YouTubeDrive — turning YouTube into an infinite drive
Imagine having unlimited cloud storage where you can store any files — from documents to archive copies of projects. And completely free. Sounds like science fiction? That's exactly what the YouTubeDrive project offers, albeit with one caveat — your files will be stored... as videos on YouTube.
How does it work?
YouTubeDrive is a package for Wolfram Language (Mathematica) that encodes arbitrary data into video format and uploads it to YouTube. When you need to retrieve a file back, the system downloads the video and decodes it into the original data.
The key feature is that YouTube doesn't limit the total volume of uploaded content for a single account. Theoretically, this gives you infinite storage, albeit with significant limitations on speed.
Key features:
- File-to-video conversion — any data (text, images, archives) is converted into RGB video
- Automatic YouTube upload — integration via youtube-upload
- File restoration — downloading and decoding back to the original format
- Unlimited volume — YouTube doesn't set limits on the total size of uploaded videos
Technical details
Under the hood, YouTubeDrive uses three key components:
- FFmpeg — for video encoding/decoding
- youtube-upload — for uploading to YouTube
- youtube-dl — for downloading videos
Here's what a basic usage example looks like in Mathematica:
YouTubeUpload["important_document.pdf", "My Secret File"]
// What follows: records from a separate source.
(** The memory in use is that of the devices that are registered, each of one control
    device, and their numbers differ. *)
Record cdev_inv s : Prop := {
  ci_alloc md : md ∈ allocated s ↔ is_Some (registered s !! md);
  ci_handle cdev md : cdev_handles s !! cdev = Some md → is_Some (registered s !! md);
  ci_owner md : is_Some (registered s !! md) → ∃ cdev, cdev_handles s !! cdev = Some md;
  ci_one cdev cdev' md : cdev_handles s !! cdev = Some md → cdev_handles s !! cdev' = Some md → cdev = cdev';
  ci_minor md md' m m' : registered s !! md = Some m → registered s !! md' = Some m' → md_minor m = md_minor m' → md = md'
}.

Lemma create_inv cdev name md result minor secs kern_path s s' r :
  cdev_inv s → md ∉ allocated s → cdev_handles s !! cdev = None →
  (∀ md' m, registered s !! md' = Some m → md_minor m ≠ minor) →
  coms_port_cdev_create cdev name (Some md) result minor secs kern_path s = Ok (r, s') →
  r = result ∧ cdev_inv s' ∧ (result < 0 → s' = s) ∧ (0 <= result → cdev_handles s' = <[cdev := md]> (cdev_handles s)
    ∧ registered s' = <[md := mk_misc minor name]> (registered s)).
Proof.
  intros I Hnew Hc Hm. unfold coms_port_cdev_create. simpl.
  destruct (Z.ltb_spec result 0); [intros [= <- <-]; split_and!; try done; lia|].
  destruct (coms_wait_for_dev secs kern_path) as [[i w]|]; [|done]. simpl. intros [= <- <-].
  assert (registered s !! md = None) as Hreg by (apply eq_None_not_Some; by rewrite <- (ci_alloc s I)).
  split_and!; try done; try lia. split; simpl.
  - intros k. destruct (decide (k = md)) as [->|Hne]; [rewrite lookup_insert_eq; set_solver|].
    rewrite lookup_insert_ne, <- (ci_alloc s I) by done. set_solver.
  - intros k h. destruct (decide (k = cdev)) as [->|Hne]; [rewrite lookup_insert_eq; intros [= <-]; rewrite lookup_insert_eq; eauto|].
    rewrite lookup_insert_ne by done. intros E. destruct (decide (h = md)) as [->|Hh]; [rewrite lookup_insert_eq; eauto|].
    rewrite lookup_insert_ne by done. by apply (ci_handle s I k).
  - intros h. destruct (decide (h = md)) as [->|Hh]; [exists cdev; by rewrite lookup_insert_eq|].
    rewrite lookup_insert_ne by done. intros [k Hk]%(ci_owner s I). exists k. rewrite lookup_insert_ne; [done|]. congruence.
  - assert (∀ k, cdev_handles s !! k ≠ Some md) as Hno by (intros k E; apply (ci_handle s I) in E; rewrite Hreg in E; by destruct E).
    intros k k' h. destruct (decide (k = cdev)) as [->|Hk], (decide (k' = cdev)) as [->|Hk'];
      rewrite ?lookup_insert_eq, ?lookup_insert_ne by done; try done.
    + by intros [= <-] E%Hno.
    + by intros E [= <-]; apply Hno in E.
    + apply (ci_one s I).
  - intros h h' m m'. destruct (decide (h = md)) as [->|Hh], (decide (h' = md)) as [->|Hh'];
      rewrite ?lookup_insert_eq, ?lookup_insert_ne by done; try done.
    + intros [= <-] E Heq. simpl in Heq. by apply Hm in E.
    + intros E [= <-] Heq. simpl in Heq. by apply Hm in E.
    + apply (ci_minor s I).
Qed.

Lemma destroy_inv cdev md s :
  cdev_inv s → cdev_handles s !! cdev = Some md → cdev_inv (coms_port_cdev_destroy cdev md s).
Proof.
  intros I Hc. split; simpl.
  - intros k. destruct (decide (k = md)) as [->|Hne].
    + rewrite lookup_delete_eq. split; [set_solver|by intros [? ?]].
    + rewrite lookup_delete_ne, <- (ci_alloc s I) by done. set_solver.
  - intros k h. destruct (decide (k = cdev)) as [->|Hk]; [by rewrite lookup_delete_eq|]. rewrite lookup_delete_ne by done.
    intros E. rewrite lookup_delete_ne; [by apply (ci_handle s I k)|]. intros ->. by apply Hk, (ci_one s I k cdev h).
  - intros h. destruct (decide (h = md)) as [->|Hh]; [rewrite lookup_delete_eq; by intros [? ?]|].
    rewrite lookup_delete_ne by done. intros [k Hk]%(ci_owner s I). exists k. rewrite lookup_delete_ne; [done|]. congruence.
  - intros k k' h. destruct (decide (k = cdev)) as [->|Hk]; [by rewrite lookup_delete_eq|].
    destruct (decide (k' = cdev)) as [->|Hk']; [by rewrite lookup_delete_eq|]. rewrite !lookup_delete_ne by done. apply (ci_one s I).
  - intros h h' m m'. destruct (decide (h = md)) as [->|Hh]; [by rewrite lookup_delete_eq|].
    destruct (decide (h' = md)) as [->|Hh']; [by rewrite lookup_delete_eq|]. rewrite !lookup_delete_ne by done. apply (ci_minor s I).
Qed.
(* Через 5-10 минут, когда YouTube обработает видео *)
YouTubeRetrieve["My Secret File", "restored_document.pdf"]
Practical applications
Although the author calls the project a "silly proof-of-concept," it has several interesting use cases:
- Archiving rarely used data — for example, backups of old projects
- File transfer via YouTube — when other methods are unavailable
- Steganography experiments — hidden data transmission in video
- Educational purposes — visual demonstration of data encoding principles
Limitations and caveats
- Very slow — processing and uploading take significant time
- Unreliable — YouTube may change video processing algorithms
- Not for large volumes — the author explicitly doesn't recommend active use
- Requires setup — you need to install dependencies and configure paths
Is it worth trying?
YouTubeDrive is more of a fun technical experiment than a practical solution. But if you:
- Enjoy unconventional technical solutions
- Work with Wolfram Language
- Want to understand the principles of data encoding in video
— then the project definitely deserves attention. For real-world usage, it's better to consider traditional cloud storage, but as a proof-of-concept, YouTubeDrive impresses with its originality.
Ready to turn your YouTube account into a giant hard drive? Then go ahead and clone the repository and experiment (in moderation, as the author advises).